Mas a todos los que le recibieron, a los que creen en su nombre, les dio potestad de ser hechos hijos de Dios. (Juan 1:12)
En muchos países vemos grupos de manifestantes con carteles avanzando por las calles de alguna capital. Por todos lados, los distintos grupos y minorías insisten en que sus derechos sean respetados, reconocidos y/o validados, o en los que ellos llaman sus derechos. Hoy en día todos hablan de sus derechos y luchan para conseguirlos, pero ¿qué derechos tenemos como seres humanos? Se pueden mencionar un sinfín. Pero el hecho de que las personas exijan sus derechos o que se haga justicia, no es algo nuevo.
Ahora, alguien se puede preguntar por qué el Señor Jesús cuando estuvo en la tierra no hizo algo con respecto a la injusticia y los derechos «fundamentales» de los seres humanos. La respuesta la encontramos, primeramente, en el evangelio de Mateo, que dijo del Señor: «No contenderá, ni voceará, ni nadie oirá en las calles su voz» (Mateo 12:19). Esto es parte de la profecía dicha en Isaías 42:1–4; es decir, no vino como un caudillo libertador que pelearía por los derechos de las personas. Y en segundo lugar, está lo dicho por el mismo Señor Jesús: «Mi reino no es de este mundo; si mi reino fuera de este mundo, mis servidores pelearían para que yo no fuera entregado a los judíos; pero mi reino no es de aquí» (Juan 18:36). En otras palabras, el Señor no vino a advocar por los derechos de las personas, porque lo que Él nos vino a presentar es algo completamente diferente y que no guarda relación con las cosas aquí en la tierra.

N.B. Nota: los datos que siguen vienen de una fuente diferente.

Lemma wo_run_order calls :
  forall self : WriteOncePersistentDict.t V,
    by_rowid (Sqlite.rows (WriteOncePersistentDict.conn self)) ->
    by_rowid (Sqlite.rows (WriteOncePersistentDict.conn (wo_run self calls))) /\
    map Sqlite.key (Sqlite.rows (WriteOncePersistentDict.conn (wo_run self calls))) =
      fold_left (wo_order_step (WriteOncePersistentDict.key_builder self)) calls
        (map Sqlite.key (Sqlite.rows (WriteOncePersistentDict.conn self))).
Proof.
  induction calls as [|c calls IH]; intros self Hs; [split; trivial|].
  destruct (wo_step_order self c Hs) as [Hkb [Hs' Hkeys]].
  destruct (IH _ Hs') as [Hs'' Hrun].
  split; [exact Hs''|].
  cbn [fold_left]. rewrite <- Hkeys, <- Hkb. exact Hrun.
Qed.

Lemma keys_by_rowid c :
  by_rowid (Sqlite.rows c) -> PersistentDictBase.keys c = map Sqlite.key (Sqlite.rows c).
Proof.
  intros Hs. unfold PersistentDictBase.keys. rewrite (order_by_rowid_kept _ Hs).
  reflexivity.
Qed.

Lemma items_keys_values c :
  map fst (@PersistentDictBase.items V pickle c) = PersistentDictBase.keys c /\
  map snd (@PersistentDictBase.items V pickle c) = PersistentDictBase.values c.
Proof.
  unfold PersistentDictBase.items, PersistentDictBase.keys, PersistentDictBase.values.
  rewrite !map_map. split; reflexivity.
Qed.

(** C9, amended. On a dictionary opened on a table kept by rowid, after
    any calls, [keys] enumerates the digests of the live entries in the
    order of their latest insertions: under the write-once discipline a
    digest is inserted once and stays where it entered, until [clear];
    under the mutable one [store] moves a digest already present to the
    end, [store_if_not_present] leaves it, and [remove] takes it out.
    [items] and [values] follow the same rows, and each of the three runs
    its query anew on every call. *)
Theorem iteration_follows_latest_insertion :
  (forall (self : PersistentDict.t) (calls : list (pd_call V)),
      by_rowid (Sqlite.rows (PersistentDict.conn self)) ->
      let c := PersistentDict.conn (pd_run self calls) in
      PersistentDictBase.keys c =
        fold_left (pd_order_step (PersistentDict.key_builder self)) calls
          (PersistentDictBase.keys (PersistentDict.conn self)) /\
      map fst (@PersistentDictBase.items V pickle c) = PersistentDictBase.keys c /\
      map snd (@PersistentDictBase.items V pickle c) = PersistentDictBase.values c) /\
  (forall (self : WriteOncePersistentDict.t V) (calls : list (wo_call V)),
      by_rowid (Sqlite.rows (WriteOncePersistentDict.conn self)) ->
      let c := WriteOncePersistentDict.conn (wo_run self calls) in
      PersistentDictBase.keys c =
        fold_left (wo_order_step (WriteOncePersistentDict.key_builder self)) calls
          (PersistentDictBase.keys (WriteOncePersistentDict.conn self)) /\
      map fst (@PersistentDictBase.items V pickle c) = PersistentDictBase.keys c /\
      map snd (@PersistentDictBase.items V pickle c) = PersistentDictBase.values c).
Proof.
  split; intros self calls Hs c.
  - destruct (pd_run_order calls self Hs) as [Hs' Hkeys].
    split; [|apply items_keys_values].
    unfold c. rewrite (keys_by_rowid _ Hs'), (keys_by_rowid _ Hs). exact Hkeys.
  - destruct (wo_run_order calls self Hs) as [Hs' Hkeys].
    split; [|apply items_keys_values].
    unfold c. rewrite (keys_by_rowid _ Hs'), (keys_by_rowid _ Hs). exact Hkeys.
Qed.

End Iteration.

(** Calls on the sample dictionaries: under the mutable discipline "a" is
    stored, then "b", then "a" again, and "b" is stored if not present;
    under the write-once discipline "a", then "b", then "a" again. *)
Lemma iteration_follows_latest_insertion_witness :
  PersistentDictBase.keys
    (PersistentDict.conn
       (@pd_run bytes Fnv.pickle Sample.mutable
          [pd_store (PyStr "a") Sample.artifact false;
           pd_store (PyStr "b") Sample.artifact false;
           pd_store (PyStr "a") Sample.other false;
           pd_store (PyStr "b") Sample.other true])) = ["7291fab0"; "ee7191ec"] /\
  PersistentDictBase.keys
    (WriteOncePersistentDict.conn
       (@wo_run bytes Fnv.pickle Sample.write_once
          [wo_store (PyStr "a") Sample.artifact false;
           wo_store (PyStr "b") Sample.artifact false;
           wo_store (PyStr "a") Sample.other false])) = ["ee7191ec"; "7291fab0"].
Proof.
  destruct (@iteration_follows_latest_insertion bytes Fnv.pickle) as [Hpd Hwo].
  split.
  - apply (Hpd Sample.mutable). constructor.
  - apply (Hwo Sample.write_once). constructor.
Defined.

(** C9 as stated fails: the digest of "a" ([ee7191ec]) enters the table
    before that of "b" ([7291fab0]) and is enumerated first, until a second
    [store] under "a" replaces its row; from then on it is enumerated
    last. *)
Lemma iteration_order_counterexample :
  @KeyBuilder.call Fnv.env (PyStr "a") = Ok "ee7191ec" /\
  @KeyBuilder.call Fnv.env (PyStr "b") = Ok "7291fab0" /\
  PersistentDictBase.keys (PersistentDict.conn Sample.after_a) = ["ee7191ec"] /\
  PersistentDictBase.keys (PersistentDict.conn Sample.after_a_b) =
    ["ee7191ec"; "7291fab0"] /\
  PersistentDictBase.keys (PersistentDict.conn Sample.after_a_b_a) =
    ["7291fab0"; "ee7191ec"].
Proof. repeat split; reflexivity. Qed.

(** * More properties of the module *)

(** ** Rows of other keys *)

Section OtherKeys.

Lemma find_filter_other k k' rows :
  k' <> k ->
  find (Sqlite.has_key k') (filter (fun r => negb (Sqlite.has_key k r)) rows) =
  find (Sqlite.has_key k') rows.
Proof.
  intros Hne. unfold Sqlite.has_key.
  induction rows as [|r rows IH]; simpl; [reflexivity|].
  destruct (String.eqb (Sqlite.key r) k) eqn:Ek; simpl.
  - apply String.eqb_eq in Ek.
    destruct (String.eqb (Sqlite.key r) k') eqn:Ek'; [|exact IH].
    apply String.eqb_eq in Ek'. congruence.
  - destruct (String.eqb (Sqlite.key r) k'); [reflexivity | exact IH].
Qed.

Lemma select_replace_other c k v k' :
  k' <> k ->
  Sqlite.select_value (Sqlite.insert_or_replace c k v) k' = Sqlite.select_value c k'.
Proof.
  intros Hne. unfold Sqlite.select_value, Sqlite.insert_or_replace.
  cbn [Sqlite.rows]. rewrite find_app, (find_filter_other _ _ _ Hne).
  destruct (find (Sqlite.has_key k') (Sqlite.rows c)); [reflexivity|].
  simpl. unfold Sqlite.has_key. simpl.
  destruct (String.eqb k k') eqn:E; [|reflexivity].
  apply String.eqb_eq in E. congruence.
Qed.

Lemma select_insert_other c k v c' k' :
  Sqlite.insert c k v = Ok c' -> k' <> k ->
  Sqlite.select_value c' k' = Sqlite.select_value c k'.
Proof.
  intros Hins Hne. destruct (insert_ok _ _ _ _ Hins) as [_ Hrows].
  unfold Sqlite.select_value. rewrite Hrows, find_app.
  destruct (find (Sqlite.has_key k') (Sqlite.rows c)); [reflexivity|].
  simpl. unfold Sqlite.has_key. simpl.
  destruct (String.eqb k k') eqn:E; [|reflexivity].
  apply String.eqb_eq in E. congruence.
Qed.

Lemma select_delete_other c k k' :
  k' <> k ->
  Sqlite.select_value (Sqlite.delete_where c k) k' = Sqlite.select_value c k'.
Proof.
  intros Hne. unfold Sqlite.select_value, Sqlite.delete_where. cbn [Sqlite.rows].
  rewrite (find_filter_other _ _ _ Hne). reflexivity.
Qed.

Lemma delete_present c k b :
  Sqlite.select_value c k = Some b -> Sqlite.changes (Sqlite.delete_where c k) <> 0.
Proof.
  unfold Sqlite.select_value, Sqlite.delete_where. cbn [Sqlite.changes].
  destruct (find (Sqlite.has_key k) (Sqlite.rows c)) as [r|] eqn:E; [|discriminate].
  intros _. apply find_some in E. destruct E as [Hin Hk].
  assert (Hin' : In r (filter (Sqlite.has_key k) (Sqlite.rows c)))
    by (apply filter_In; split; assumption).
  destruct (filter (Sqlite.has_key k) (Sqlite.rows c)); [destruct Hin'|].
  simpl. lia.
Qed.

End OtherKeys.

(** ** [store_if_not_present], [remove], and calls that raise *)

Section MoreDictionaries.
Context {V : Type} {pickle : Pickle V}.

El Señor vino a ofrecernos un derecho infinitamente mejor que cualquiera del que pudiéramos gozar en este mundo, que es el versículo del encabezado: «A todos los que le recibieron, a los que creen en su nombre, les dio potestad (en otras versiones: el derecho) de ser hechos hijos de Dios» (Juan 1:12).
El derecho de ser hijo de Dios es lo más precioso y fundamental que Él otorga a aquellos que creen en su Hijo. Muchos se ven obligados a levantar sus voces, porque sus derechos son pisoteados, no obstante, el derecho de ser hechos hijos de Dios, nadie lo puede quitar, revocar o alterar de alguna manera. Bien lo expresaba el apóstol Pablo cuando dijo: «Por lo cual estoy seguro de que ni la muerte, ni la vida, ni ángeles, ni principados, ni potestades, ni lo presente, ni lo por venir, ni lo alto, ni lo profundo, ni ninguna otra cosa creada nos podrá separar del amor de Dios, que es en Cristo Jesús Señor nuestro» (Romanos 8:38–39). Esto es motivo de gozo sin medida, y gratitud para con nuestro Dios.